Il est certain que plus on s’approche de Dieu, plus l’objet de nos enthousiasmes évolue. Ainsi la modeste fille d’un pharmacien de Lucca comme santa Gemma Galgani, toute consciente de son indignité et emplie de ferveur pour le chemin spirituel que Jésus lui ouvrait, commença-t-elle par faire la charité aux pauvres qu’elle croisait dans la rue en allant à l’école avant de se passionner pour le salut des âmes et d’adorer finalement la Croix, jusqu’à s’offrir en victime d’holocauste un samedi saint.

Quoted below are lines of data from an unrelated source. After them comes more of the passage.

(** * CTDopts: parameter trees, CTD documents and command lines

    A shallow embedding of [CTDopts.py] (Python 2).  Python objects become
    records and inductive types, mutation becomes explicit state passing,
    exceptions become the [Raise] branch of [result], and [warnings.warn]
    becomes a list of emitted messages returned next to the value.

    The XML text written by [write_ctd] and read back by [parse] is
    identified with the element tree it denotes; the conversion between the
    two belongs to the markup library, not to this program. *)

From Stdlib Require Import String Ascii List ZArith Bool DecimalString.
Import ListNotations.
Open Scope string_scope.
Open Scope Z_scope.
Set Warnings "-register-all".

(** ** Exceptions *)

Inductive exn : Type :=
| AssertionError (msg : string)
| TypeError
| ValueError
| KeyError (key : string)
| AttributeError (attr : string)
| OverflowError
| IOError (file : string)
| ArgumentError (msg : string)
| SystemExit
| NotModelled (what : string).

Inductive result (A : Type) : Type :=
| Ok (a : A)
| Raise (e : exn).

Arguments Ok {A} a.
Arguments Raise {A} e.

Definition bind {A B : Type} (m : result A) (k : A -> result B) : result B :=
  match m with
  | Ok a => k a
  | Raise e => Raise e
  end.

Notation "x <- m ;; k" := (bind m (fun x => k))
  (at level 61, m at next level, right associativity).
Notation "' p <- m ;; k" := (bind m (fun x => match x with p => k end))
  (at level 61, p pattern, m at next level, right associativity).

Definition py_assert (b : bool) (msg : string) : result unit :=
  if b then Ok tt else Raise (AssertionError msg).

Definition of_option {A : Type} (e : exn) (o : option A) : result A :=
  match o with
  | Some a => Ok a
  | None => Raise e
  end.

Definition raises {A : Type} (m : result A) : bool :=
  match m with
  | Ok _ => false
  | Raise _ => true
  end.

Fixpoint mapM {A B : Type} (f : A -> result B) (l : list A) : result (list B) :=
  match l with
  | [] => Ok []
  | a :: l' => b <- f a ;; bs <- mapM f l' ;; Ok (b :: bs)
  end.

Les saintes et les saints nous ont ainsi offerts d’enthousiasmants exemples de charité, si on apprend à les considérer eux aussi du point de vue éclairant de Dieu. Dès lors, quel que soit notre cheminement, l’objet de tous nos enthousiasmes finira donc inévitablement par être Dieu Lui-même, dans sa nature éminemment Trinitaire et légitimement adorable. C’est pourquoi le modèle de tous nos enthousiasmes ne peut être in fine que la Très Sainte Vierge, dont il est admirablement écrit : « Celui que les cieux ne pouvaient contenir, vous l’avez enfermé dans votre sein2. »
G. Guindon
1 Gabriel Emonnet, Deux athlètes de la foi : Théophane et Thérèse, Téqui, janvier 1988
2 Petit Office de la Vierge, Matines, Leçons, 1er Répons.